Mismatch PT dalam Perspektif Global


Oleh : Sutrisno, Guru Besar FKIP Universitas Jambi

Mismatch (kekurangcocokan) antara lulusan lembaga pendidikan dan pengguna pendidikan disorot Presidan Susilo Bambang Yudhoyono (Kompas, 8/2/2008). Bertambahnya jumlah pengangguran terdidik setiap tahun sebagai indikatornya.
Untuk itulah, dia menginstruksikan kepada Menteri Pendidikan Nasional (Mendiknas) perumusan kembali pendidikan hingga tertuang dalam buku biru (blue print). Pentingnya sinkronisasi antara kebijakan pendidikan, kualitas lulusan dan dunia kerja agar ketimpangan dapat dikurangi adalah suatu tuntutan. Kendatipun Winarno Surachmad menggarisbawahi isu mismatch pendidikan kita merupakan isu lama (Kompas, 9/2/2008).

Kebijakan pendidikan vs realitas PT

Dalam ranah kebijakan, Dikti telah meluncurkan kebijakan paradigma baru pendidikan tinggi (PT), Higher Education Long Term Strategy (HELTS (2003-2010). Amanat yang harus dijalankan para pengelola PT adalah mengelola secara transparan, akuntabel, dan akreditasi, dan melakukan evaluasi diri berbasis data dilaksanakan secara konsisten. Sebagai upaya menumbuhkan PT yang otonom, organisasi yang sehat dan memiliki daya saing dalam tataran global.

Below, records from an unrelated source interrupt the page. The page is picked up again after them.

(** * Monitoring-dan-Logging: the inference proxy and the Prometheus exporter

    A shallow embedding of [7.inference.py] (the Flask proxy in front of
    [mlflow models serve]) and of [3.prometheus_exporter.py] (the sample
    probe loop), with the properties that the specification states about
    them.

    Conventions of the embedding:
    - a Python value decoded from JSON is a [pyval];
    - a Python [float] is the rational it denotes (rounding, infinities
      and NaN are outside the model); a Prometheus counter counts in [N];
    - everything that can raise runs in a state-and-exception monad [M]:
      a raise keeps the side effects made before it, as in Python;
    - what the outside world answers (the HTTP calls of [requests], the
      body Flask parsed, the file on disk, the readings of [time.time()])
      is an oracle record read by the computation; every outbound HTTP call
      is appended to a trace kept in the state;
    - [print] and [traceback.print_exc] only write to the standard
      streams and are left out. *)

From Stdlib Require Import ZArith QArith String List Bool Lia.
Import ListNotations.

Set Implicit Arguments.

(** ** Python values and exceptions *)

(** What [json.loads] / [response.json()] / [request.json] can produce.
    A [dict] is an association list in insertion order; the decoder keeps
    one binding per key. *)
#[warnings="-register-all"]
Inductive pyval : Type :=
| PyNone
| PyBool (b : bool)
| PyInt (z : Z)
| PyFloat (q : Q)
| PyStr (s : string)
| PyList (l : list pyval)
| PyDict (d : list (string * pyval)).

(** The exception classes that the handlers of the two programs tell
    apart.  [HTTPError] is the subclass of [RequestException] raised by
    [raise_for_status]; it carries [e.response.status_code] and
    [e.response.text].  [RequestException] stands for every other member
    of the [requests.exceptions] hierarchy (ConnectionError, Timeout, ...).
    [JSONDecodeError] is [json.JSONDecodeError] of the standard library.
    The remaining constructors are built-in exceptions; [OtherException]
    is any other subclass of [Exception] (a werkzeug [HTTPException]
    raised by [request.json], an [OSError], ...).  The string is [str(e)]. *)
Inductive exn : Type :=
| HTTPError (status_code : Z) (text : string)
| RequestException (msg : string)
| JSONDecodeError (msg : string)
| IndexError (msg : string)
| KeyError (msg : string)
| TypeError (msg : string)
| ValueError (msg : string)
| OverflowError (msg : string)
| OtherException (msg : string).

(** [isinstance(e, requests.exceptions.RequestException)] *)
Definition is_RequestException (e : exn) : bool :=
  match e with
  | HTTPError _ _ | RequestException _ => true
  | _ => false
  end.

(** [str(e)] *)
Definition str_exn (e : exn) : string :=
  match e with
  | HTTPError _ t => t  (* only ever printed by the programs *)
  | RequestException m | JSONDecodeError m | IndexError m | KeyError m
  | TypeError m | ValueError m | OverflowError m | OtherException m => m
  end.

Namun dalam realitas, tuntutan eksternal dalam konteks pendidikan global yang dipengaruhi dinamika masyarakat yang kompetitif terkait dengan aspek ekonomi, politik, budaya, dan ketenagaan masih dijumpai berbagai kendala. Misalnya, sebagian besar PT lulusannya belum gayut dengan dunia kerja.

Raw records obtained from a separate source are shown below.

Lemma X2_witness :
  sort_values_ok sort_desc /\
  nlargest sort_desc 2 CRevenue sample = Some [(1%nat, rowB); (2%nat, rowC)] /\
  nth_error sample 0 = Some rowA /\
  ~ In 0%nat (map fst [(1%nat, rowB); (2%nat, rowC)]) /\
  (forall p, In p [(1%nat, rowB); (2%nat, rowC)] ->
     get CRevenue rowA <= get CRevenue (snd p)).
Proof.
  assert (H1 : nlargest sort_desc 2 CRevenue sample
               = Some [(1%nat, rowB); (2%nat, rowC)]) by reflexivity.
  assert (H2 : nth_error sample 0 = Some rowA) by reflexivity.
  assert (H3 : ~ In 0%nat (map fst [(1%nat, rowB); (2%nat, rowC)])).
  { simpl; intros [H|[H|[]]]; discriminate. }
  split; [exact sort_desc_ok|]; split; [exact H1|]; split; [exact H2|];
    split; [exact H3|].
  exact (X2_nlargest_keeps_largest sort_desc sort_desc_ok 2 CRevenue sample _
           0 rowA H1 H2 H3).
Defined.

Lemma X4_witness :
  sort_values_ok sort_desc /\ sample <> [] /\ (length sample <= 10)%nat /\
  exists out, nlargest sort_desc 10 CRevenue sample = Some out /\
    Permutation (map snd out) sample.
Proof.
  assert (H1 : sample <> []) by discriminate.
  assert (H2 : (length sample <= 10)%nat) by (simpl; lia).
  split; [exact sort_desc_ok|]; split; [exact H1|]; split; [exact H2|].
  exact (X4_nlargest_all_rows sort_desc sort_desc_ok 10 CRevenue sample H1 H2).
Defined.

Lemma X5_witness :
  sort_values_ok sort_desc /\
  nlargest sort_desc 10 CTotalAssets sample
  = Some [(2%nat, rowC); (1%nat, rowB); (0%nat, rowA)] /\
  NoDup (map fst [(2%nat, rowC); (1%nat, rowB); (0%nat, rowA)]).
Proof.
  assert (H : nlargest sort_desc 10 CTotalAssets sample
              = Some [(2%nat, rowC); (1%nat, rowB); (0%nat, rowA)]) by reflexivity.
  split; [exact sort_desc_ok|]; split; [exact H|].
  exact (X5_nlargest_no_repeat sort_desc sort_desc_ok 10 CTotalAssets sample _ H).
Defined.

Lemma X11_witness :
  cache_ok (fun _ => Some sample) [] /\
  (fun _ => Some sample) (content upload_a) = Some sample /\ sample <> [] /\
  fst (app sort_desc (fun _ => Some sample) [] (Some upload_a) None)
  = Shown (OverviewPage (overview_of sort_desc sample)) /\
  exists t10 t20, top_10_users (overview_of sort_desc sample) = Some t10 /\
    top_20_assets (overview_of sort_desc sample) = Some t20.
Proof.
  assert (H1 : cache_ok (fun _ => Some sample) []) by apply cache_ok_nil.
  assert (H2 : (fun _ : list Byte.byte => Some sample) (content upload_a) = Some sample)
    by reflexivity.
  assert (H3 : sample <> []) by discriminate.
  split; [exact H1|]; split; [exact H2|]; split; [exact H3|].
  exact (X11_app_default_overview sort_desc _ [] upload_a sample H1 H2 H3).
Defined.

Lemma X12_witness :
  cache_ok (fun _ => Some []) [] /\
  (fun _ => Some []) (content upload_a) = Some (@nil row) /\
  fst (app sort_desc (fun _ => Some []) [] (Some upload_a) (Some 3%nat))
  = Shown (OverviewPage (overview_of sort_desc [])) /\
  top_10_users (overview_of sort_desc []) = None /\
  top_20_assets (overview_of sort_desc []) = None.
Proof.
  assert (H1 : cache_ok (fun _ => Some []) []) by apply cache_ok_nil.
  assert (H2 : (fun _ : list Byte.byte => Some (@nil row)) (content upload_a)
               = Some (@nil row)) by reflexivity.
  split; [exact H1|]; split; [exact H2|].
  exact (X12_app_empty_table sort_desc _ [] upload_a (Some 3%nat) H1 H2).
Defined.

Sejatinya, implementasi paradigma baru PT dihadapkan beberapa kendala dasar untuk diseriusi. Pertama, dalam membangun kapasitas institusi (capacity building) dan peranti kelembagaannya masih dimaknai sebatas dokumen belaka. Misalnya, rencana strategis PT belum terjabarkan dengan baik dan terukur. Semestinya renstra tersusun bersifat implementatif, terukur, dan perencanaan kerjanya berbasis outcome. Perubahan mindset dalam bentuk tata kelola baru para pengelola PT dan para dosen masih belum seiring dengan konsep penjaminan mutu PT. Dampak yang harus ditanggung PT adalah stagnannya dalam membangun institusi yang sehat.

Kedua, perubahan kurikulum program studi, Kepmendiknas No 232/2001 tentang kurikulum berbasis kompetensi (KBK) hanya dimaknai sebatas perubahan tukar baju, belum sepenuhnya mereformasi secara substansial, merumuskan visi, misi, penetapan profil lulusan, kompetensi utama maupun pendukung yang dituangkan dalam unit-unit kompetensi. Bahkan, paradigma pembelajarannya pun belum berubah, pergeseran pola pengajaran menjadi pembelajaran terfokus kepada mahasiswa belum sepenuhnya dipahami dosen.

Kondisi itu diperparah reformasi (KBK) PT tersosialisasi berjalan sangat lamban. Padahal, target Dikti pada 2010, KBK telah dilaksanakan PT tanpa kecuali. Kelambanan transformasi kurikulum diisyaratkan sebagian PT belum memiliki lembaga pusat sumber belajar sebagai dapur restrukturisasi kurikulum institusi yang melibatkan faktor eksternal PT, industrial need, society need, stake holders dan pasar kerja.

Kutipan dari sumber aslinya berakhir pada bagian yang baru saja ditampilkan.